Reality shows israelenses refletem o desgaste social do país, expondo os efeitos de crises políticas e da guerra em andamento. Os telespectadores acompanham histórias que espelham o cotidiano turbulento de uma nação que enfrenta conflitos desde o ataque do Hamas em 7 de outubro.
O país, onde a vida é frequentemente mais dramática que a ficção, utiliza os programas de televisão para observar transformações profundas. Os eventos sucessivos, que incluem manifestações contra reformas judiciais e o conflito militar, tornam-se visíveis nos participantes desses programas, que oferecem uma aula prática sobre a experiência de ser israelense.

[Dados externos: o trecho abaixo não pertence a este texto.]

(* ===== verification/ResourceLimits.v ===== *)
(** * The resource limits manager ([resource_limits.cpp])

    Account limits (RAM, NET, CPU), usage, the elastic block limits and their
    totals.  The account tables are chainbase indices, keyed as in the code: the
    limits by [(pending, owner)], the usage by [owner].  [limit_totals] is the
    invariant that ties the running totals to the rows; [get_account_limits] is
    the view the rest of the chain has of an account. *)

From S2P Require Import Prelude Exceptions Chainbase Accumulators.

(** ** Elastic limits *)

Record elastic_limit_parameters := mk_elp {
  elp_target : Z;          (* uint64_t, the desired usage *)
  elp_max : Z;             (* uint64_t, the maximum usage *)
  elp_periods : Z;         (* uint32_t *)
  elp_max_multiplier : Z;  (* uint32_t *)
  elp_contract_rate : ratio;
  elp_expand_rate : ratio;
}.

#[global] Instance elp_eq_dec : EqDecision elastic_limit_parameters.
Proof. solve_decision. Defined.

Definition elp_validate (p : elastic_limit_parameters) : res unit :=
  _ ← sys_assert (0 <? elp_periods p) resource_limit_exception;
  _ ← sys_assert (0 <? denominator (elp_contract_rate p)) resource_limit_exception;
  sys_assert (0 <? denominator (elp_expand_rate p)) resource_limit_exception.

Definition update_elastic_limit (current_limit average_usage : Z) (p : elastic_limit_parameters)
  : res Z :=
  result ← (if elp_target p <? average_usage
            then ratio_mul u64_max current_limit (elp_contract_rate p)
            else ratio_mul u64_max current_limit (elp_expand_rate p));
  Ok (Z.min (Z.max result (elp_max p)) (u64 (elp_max p * elp_max_multiplier p))).

(** ** Rows and state *)

Record resource_limits_object := mk_limits {
  net_weight : Z;  (* int64_t *)
  cpu_weight : Z;
  ram_bytes : Z;
}.
Definition new_limits : resource_limits_object := mk_limits (-1) (-1) (-1).

Record resource_usage_object := mk_usage {
  net_usage : usage_accumulator;
  cpu_usage : usage_accumulator;
  ram_usage : Z;   (* uint64_t *)
}.
Definition new_usage : resource_usage_object :=
  mk_usage new_usage_accumulator new_usage_accumulator 0.

Record resource_limits_config := mk_config {
  cpu_limit_parameters : elastic_limit_parameters;
  net_limit_parameters : elastic_limit_parameters;
  account_cpu_usage_average_window : Z;   (* uint32_t *)
  account_net_usage_average_window : Z;
}.

Record resource_limits_state := mk_state {
  average_block_net_usage : usage_accumulator;
  average_block_cpu_usage : usage_accumulator;
  pending_net_usage : Z;
  pending_cpu_usage : Z;
  total_net_weight : Z;
  total_cpu_weight : Z;
  total_ram_bytes : Z;
  virtual_net_limit : Z;
  virtual_cpu_limit : Z;
}.

(** [SYS_PERCENT] of [config.hpp]. *)
Definition SYS_PERCENT (value percentage : Z) : Z := u64 (value * percentage) / 10000.

(** Default settings in the declaration of [resource_limits_config_object]. *)
Definition default_config : resource_limits_config := {|
  cpu_limit_parameters :=
    mk_elp (SYS_PERCENT 200000 (10 * 100)) 200000 (60 * 1000 / 500) 1000
           (make_ratio 99 100) (make_ratio 1000 999);
  net_limit_parameters :=
    mk_elp (SYS_PERCENT (1024 * 1024) (10 * 100)) (1024 * 1024) (60 * 1000 / 500) 1000
           (make_ratio 99 100) (make_ratio 1000 999);
  account_cpu_usage_average_window := 24 * 60 * 60 * 1000 / 500;
  account_net_usage_average_window := 24 * 60 * 60 * 1000 / 500;
|}.

Definition maximum_elastic_resource_multiplier : Z := 1000.

Section manager.
Context {LT UT : Type}.
Context `{!ChainIndex (bool * Z) resource_limits_object LT}.
Context `{!ChainIndex Z resource_usage_object UT}.

Record rl_db := mk_rl_db {
  limits_idx : LT;      (* resource_limits_index, by_owner = (pending, owner) *)
  usage_idx : UT;       (* resource_usage_index, by_owner *)
  rl_state : resource_limits_state;
  rl_config : resource_limits_config;
}.

Definition set_limits_idx (t : LT) (d : rl_db) : rl_db :=
  mk_rl_db t (usage_idx d) (rl_state d) (rl_config d).
Definition set_usage_idx (t : UT) (d : rl_db) : rl_db :=
  mk_rl_db (limits_idx d) t (rl_state d) (rl_config d).
Definition set_state (s : resource_limits_state) (d : rl_db) : rl_db :=
  mk_rl_db (limits_idx d) (usage_idx d) s (rl_config d).
Definition set_config (c : resource_limits_config) (d : rl_db) : rl_db :=
  mk_rl_db (limits_idx d) (usage_idx d) (rl_state d) c.

Definition initialize_database : rl_db :=
  mk_rl_db idx_empty idx_empty
    (mk_state new_usage_accumulator new_usage_accumulator 0 0 0 0 0
       (elp_max (net_limit_parameters default_config))
       (elp_max (cpu_limit_parameters default_config)))
    default_config.

Definition initialize_account (account : Z) (d : rl_db) : res rl_db :=
  lt ← db_create (false, account) new_limits (limits_idx d);
  ut ← db_create account new_usage (usage_idx d);
  Ok (set_usage_idx ut (set_limits_idx lt d)).

Definition set_block_parameters (cpu net : elastic_limit_parameters) (d : rl_db) : res rl_db :=
  _ ← elp_validate cpu;
  _ ← elp_validate net;
  let c := rl_config d in
  if decide (cpu_limit_parameters c = cpu /\ net_limit_parameters c = net) then Ok d
  else Ok (set_config (mk_config cpu net (account_cpu_usage_average_window c)
                         (account_net_usage_average_window c)) d).

(** Pending limits of an account if there are any, its actual limits otherwise:
    (ram_bytes, net_weight, cpu_weight). *)
Definition get_account_limits (account : Z) (d : rl_db) : res (Z * Z * Z) :=
  match idx_find (true, account) (limits_idx d) with
  | Some pending_buo => Ok (ram_bytes pending_buo, net_weight pending_buo, cpu_weight pending_buo)
  | None =>
      buo ← db_get (false, account) (limits_idx d);
      Ok (ram_bytes buo, net_weight buo, cpu_weight buo)
  end.

Definition is_unlimited_cpu (account : Z) (d : rl_db) : bool :=
  match idx_find (false, account) (limits_idx d) with
  | Some buo => cpu_weight buo =? -1
  | None => false
  end.

Definition update_account_usage (accounts : list Z) (time_slot : Z) (d : rl_db) : res rl_db :=
  let c := rl_config d in
  foldM (fun d a =>
    ut ← db_modify a (fun bu =>
           net ← ema_add (net_usage bu) 0 time_slot (account_net_usage_average_window c);
           cpu ← ema_add (cpu_usage bu) 0 time_slot (account_cpu_usage_average_window c);
           Ok (mk_usage net cpu (ram_usage bu))) (usage_idx d);
    Ok (set_usage_idx ut d)) d accounts.

(** The window test [add_transaction_usage] applies to CPU and to NET. *)
Definition max_user_use_in_window (virtual_limit window_size weight total : Z) : Z :=
  u128 (u128 (virtual_limit * window_size) * weight) / total.
Definition used_in_window (v window_size : Z) : Z :=
  u128 (v * window_size) / rate_limiting_precision.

Em um exemplo, o reality show Chatuná Bemabat Rishon apresenta um casal formado por uma oficial do exército de 32 anos e um engenheiro de 38 anos. Ambos lidam com um pós-trauma visível, tendo perdido inúmeros colegas e amigos em função dos conflitos.
Outro programa, o musical Kochav Nolad, também aborda a realidade do conflito. A temporada inicial após o massacre contou com a participação de Daniel Weiss, sobrevivente do ataque ao kibutz Kfar Aza, e do reservista Shmuli Greenglik, que faleceu em Gaza. O programa registra, assim, as cicatrizes coletivas.